Sharing my thoughts was still the furthest of my mind. It was just about getting my peace of mind. I must confess that I did not have the smallest idea of what the meaning of ‘sharing’ was at that moment. I would learn the meaning and the importance of sharing later on.
After that, my story went public and I started to get feedback from strangers. People would write to me from all around the world telling me their life stories. Others would say how inspiring my story was to them and what effect it has had on their lives. It was at that moment that I understood how important sharing was.
The ultimate prove of the power of sharing came to me almost to the date twenty years after the stroke. It was the birthday of a family member. The whole family was there. Just a day before I published a blog telling the occurrences of that dreadful day that I got the stroke. Everyone had read the blog by then and at a certain moment, we all went down memory lane to those days.

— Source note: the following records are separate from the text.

(** * Name normalisation and phonetic matching of the Arabic name mediator

    A shallow embedding of the name-matching core of the mediator
    (the JavaScript service that exports [normalizeArabicName],
    [normalizeEnglishName], [arabicSoundex] and [jaroWinkler], and serves
    [/soundex/:name] and [/compare]), together with the properties its
    specification states about it.

    Conventions of the embedding.
    - A JavaScript string is the list of its UTF-16 code units ([Z]);
      [s.length] is [length s] and [s[i]] is [s !! i], which is [None]
      where JavaScript yields [undefined].
    - A call either returns, throws, or never returns: [outcome].
    - Number values are exact rationals ([Q]); the rounding of IEEE
      doubles is not modelled.
    - [String.prototype.toLowerCase] and [toUpperCase] belong to the
      language runtime, not to the service: they are parameters. *)

From Stdlib Require Import ZArith QArith Qminmax Lia Lqa String Ascii.
From stdpp Require Import base list gmap.

Open Scope Z_scope.

(** ** Strings, outcomes *)

Abbreviation codeunit := Z (only parsing).
Abbreviation jsstring := (list Z) (only parsing).

(** The code units of an ASCII literal. *)
Definition lit (s : string) : jsstring :=
  map (fun a => Z.of_N (N_of_ascii a)) (list_ascii_of_string s).

Definition jsstring_eqb (a b : jsstring) : bool := bool_decide (a = b).

Inductive error : Type := TypeError.

Inductive outcome (A : Type) : Type :=
| Returns (a : A)
| Throws (e : error)
| Diverges.
Arguments Returns {A} a.
Arguments Throws {A} e.
Arguments Diverges {A}.

#[global] Instance outcome_ret : MRet outcome := fun A a => Returns a.

#[global] Instance outcome_bind : MBind outcome := fun A B k m =>
  match m with
  | Returns a => k a
  | Throws e => Throws e
  | Diverges => Diverges
  end.

(** [array.map(f)] for a callback that may throw. *)
Fixpoint mapOutcome {A B} (f : A -> outcome B) (l : list A) : outcome (list B) :=
  match l with
  | [] => Returns []
  | a :: l' => b ← f a; bs ← mapOutcome f l'; Returns (b :: bs)
  end.

(** ** Built-in string operations used by the service *)

(** [s.startsWith(prefix)] *)
Fixpoint startsWith (s prefix : jsstring) : bool :=
  match prefix, s with
  | [], _ => true
  | p :: prefix', c :: s' => (c =? p) && startsWith s' prefix'
  | _ :: _, [] => false
  end.

(** [s.substring(n)] for [0 <= n] *)
Definition substring (s : jsstring) (n : nat) : jsstring := drop n s.

(** The class [\s] of regular expressions, which is also what [trim]
    strips: WhiteSpace and LineTerminator code points. *)
Definition isWhitespace (c : codeunit) : bool :=
  ((0x09 <=? c) && (c <=? 0x0D)) || (c =? 0x20) || (c =? 0xA0)
  || (c =? 0x1680) || ((0x2000 <=? c) && (c <=? 0x200A))
  || (c =? 0x2028) || (c =? 0x2029) || (c =? 0x202F) || (c =? 0x205F)
  || (c =? 0x3000) || (c =? 0xFEFF).

(** [s.replace(/\s+/g, ' ')]: every maximal run of whitespace becomes one
    space. [inRun] tells that the previous code unit was whitespace. *)
Fixpoint collapseRuns (inRun : bool) (s : jsstring) : jsstring :=
  match s with
  | [] => []
  | c :: s' =>
      if isWhitespace c
      then (if inRun then collapseRuns true s' else 0x20 :: collapseRuns true s')
      else c :: collapseRuns false s'
  end.

Definition collapseWhitespace (s : jsstring) : jsstring := collapseRuns false s.

(** [s.replace(/\s/g, '')] *)
Definition removeWhitespace (s : jsstring) : jsstring :=
  List.filter (fun c => negb (isWhitespace c)) s.

Fixpoint trimStart (s : jsstring) : jsstring :=
  match s with
  | [] => []
  | c :: s' => if isWhitespace c then trimStart s' else s
  end.

Definition trimEnd (s : jsstring) : jsstring := rev (trimStart (rev s)).

(** [s.trim()] *)
Definition trim (s : jsstring) : jsstring := trimEnd (trimStart s).

(** [s.split(sep)] for a separator of one code unit; the empty string
    splits into one empty part. *)
Fixpoint split (sep : codeunit) (s : jsstring) : list jsstring :=
  match s with
  | [] => [[]]
  | c :: s' =>
      if c =? sep then [] :: split sep s'
      else match split sep s' with
           | p :: ps => (c :: p) :: ps
           | [] => [[c]]
           end
  end.

(** [parts.join(sep)] *)
Fixpoint join (sep : jsstring) (parts : list jsstring) : jsstring :=
  match parts with
  | [] => []
  | [p] => p
  | p :: ps => p ++ sep ++ join sep ps
  end.

(** [s.charAt(0)] and [s.slice(1)] *)
Definition charAt0 (s : jsstring) : jsstring := take 1 s.
Definition slice1 (s : jsstring) : jsstring := drop 1 s.

(** ** The tables of the service *)

(** [ARABIC_DIACRITICS]: the class of U+064B to U+065F and U+0670. *)
Definition isDiacritic (c : codeunit) : bool :=
  ((0x064B <=? c) && (c <=? 0x065F)) || (c =? 0x0670).

(** [ARABIC_NORMALIZATIONS], as [Object.entries] lists it (keys that are
    not array indices come in declaration order). *)
Definition ARABIC_NORMALIZATIONS : list (codeunit * codeunit) :=
  [ (0x0622, 0x0627); (0x0623, 0x0627); (0x0625, 0x0627); (0x0671, 0x0627);
    (0x0629, 0x0647);
    (0x0649, 0x064A);
    (0x0624, 0x0648);
    (0x0626, 0x064A) ].

(** [PREFIXES], in declaration order. *)
Definition PREFIXES : list (jsstring * jsstring) :=
  [ ([0x0627; 0x0644], []);
    ([0x0639; 0x0628; 0x062F; 0x20; 0x0627; 0x0644],
     [0x0639; 0x0628; 0x062F; 0x0627; 0x0644]);
    ([0x0639; 0x0628; 0x062F; 0x0627; 0x0644],
     [0x0639; 0x0628; 0x062F; 0x0627; 0x0644]);
    ([0x0627; 0x0628; 0x0648; 0x20], [0x0627; 0x0628; 0x0648]);
    ([0x0623; 0x0628; 0x0648; 0x20], [0x0627; 0x0628; 0x0648]);
    ([0x0627; 0x0628; 0x0646; 0x20], [0x0627; 0x0628; 0x0646]);
    ([0x0628; 0x0646; 0x20], [0x0628; 0x0646]);
    ([0x0627; 0x0645; 0x20], [0x0627; 0x0645]);
    ([0x0623; 0x0645; 0x20], [0x0627; 0x0645]) ].

(** [ENGLISH_PREFIXES], in declaration order. *)
Definition ENGLISH_PREFIXES : list (jsstring * jsstring) :=
  [ (lit "al-", []); (lit "al ", []);
    (lit "el-", []); (lit "el ", []);
    (lit "abd-", lit "abd"); (lit "abd ", lit "abd");
    (lit "abdel-", lit "abdel"); (lit "abdel ", lit "abdel");
    (lit "abdul-", lit "abdul"); (lit "abdul ", lit "abdul");
    (lit "abu-", lit "abu"); (lit "abu ", lit "abu");
    (lit "ibn-", lit "ibn"); (lit "ibn ", lit "ibn");
    (lit "bin-", lit "bin"); (lit "bin ", lit "bin") ].

(** [ARABIC_SOUNDEX]: the phonetic group digit of a letter, as a string of
    one character; only ever read by key. *)
Definition ARABIC_SOUNDEX_entries : list (codeunit * jsstring) :=
  [ (0x0628, lit "1"); (0x0641, lit "1"); (0x0648, lit "1");
    (0x062C, lit "2"); (0x0632, lit "2"); (0x0633, lit "2"); (0x0634, lit "2");
    (0x0635, lit "2"); (0x0636, lit "2"); (0x0638, lit "2");
    (0x062F, lit "3"); (0x0630, lit "3"); (0x062A, lit "3"); (0x0637, lit "3");
    (0x062B, lit "3");
    (0x0644, lit "4");
    (0x0645, lit "5"); (0x0646, lit "5");
    (0x0631, lit "6");
    (0x0642, lit "7"); (0x0643, lit "7"); (0x063A, lit "7"); (0x062E, lit "7");
    (0x0647, lit "8"); (0x062D, lit "8"); (0x0639, lit "8"); (0x0621, lit "8");
    (0x0623, lit "8");
    (0x064A, lit "9") ].

(** [ARABIC_SOUNDEX[char]] is [ARABIC_SOUNDEX !! char]: [None] is
    JavaScript's [undefined]. *)
Definition ARABIC_SOUNDEX : gmap Z (list Z) := list_to_map ARABIC_SOUNDEX_entries.

(** ** Normalisation steps *)

(** [text.replace(ARABIC_DIACRITICS, '')] *)
Definition removeDiacritics (text : jsstring) : jsstring :=
  List.filter (fun c => negb (isDiacritic c)) text.

(** [s.replace(new RegExp(from, 'g'), to)] for a pattern and a replacement
    of one code unit each. *)
Definition replaceAll (from to : codeunit) (s : jsstring) : jsstring :=
  map (fun c => if c =? from then to else c) s.

Definition normalizeArabicLetters (text : jsstring) : jsstring :=
  fold_left (fun normalized '(from, to) => replaceAll from to normalized)
            ARABIC_NORMALIZATIONS text.

(** The body shared by both prefix loops:
    [if (normalized.startsWith(prefix))
       normalized = replacement + normalized.substring(prefix.length)]. *)
Definition prefixStep (normalized : jsstring) (entry : jsstring * jsstring)
  : jsstring :=
  let '(prefix, replacement) := entry in
  if startsWith normalized prefix
  then replacement ++ substring normalized (length prefix)
  else normalized.

Definition normalizeArabicPrefixes (text : jsstring) : jsstring :=
  fold_left prefixStep PREFIXES text.

(** ** The phonetic encoder *)

(** The [for] loop of [arabicSoundex]: [rest] is [normalized] from index
    [i] on; the loop stops when [rest] is exhausted or [soundex.length]
    has reached 6. *)
Fixpoint soundexLoop (rest : jsstring) (soundex lastCode : jsstring) : jsstring :=
  match rest with
  | [] => soundex
  | char :: rest' =>
      if (length soundex <? 6)%nat then
        match ARABIC_SOUNDEX !! char with
        | Some code =>
            if negb (bool_decide (code = [])) && negb (bool_decide (code = lastCode))
            then soundexLoop rest' (soundex ++ code) code
            else soundexLoop rest' soundex lastCode
        | None => soundexLoop rest' soundex lastCode
        end
      else soundex
  end.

We never before talked about those days. It was like taboo. Everyone was telling part of their story – what they remembered and what touched them the most. It was incredible; there was no bitterness in the room. Every soul seemed to be finally at peace with what had happened. Even my father joined the conversation and told his part. He was the most bitter of us all; he would only talk about what happened when he was drunk. He would only share anger and bitterness with strangers while intoxicated. However not on that day. His heart was cured.
Sharing your story helps others to understand theirs. My experiences are useful if I share them with others, so are everyone else’s. In addition, there is no other feeling that can be compared to the feeling of sharing.
Remember; happiness does not come from having things but of sharing them.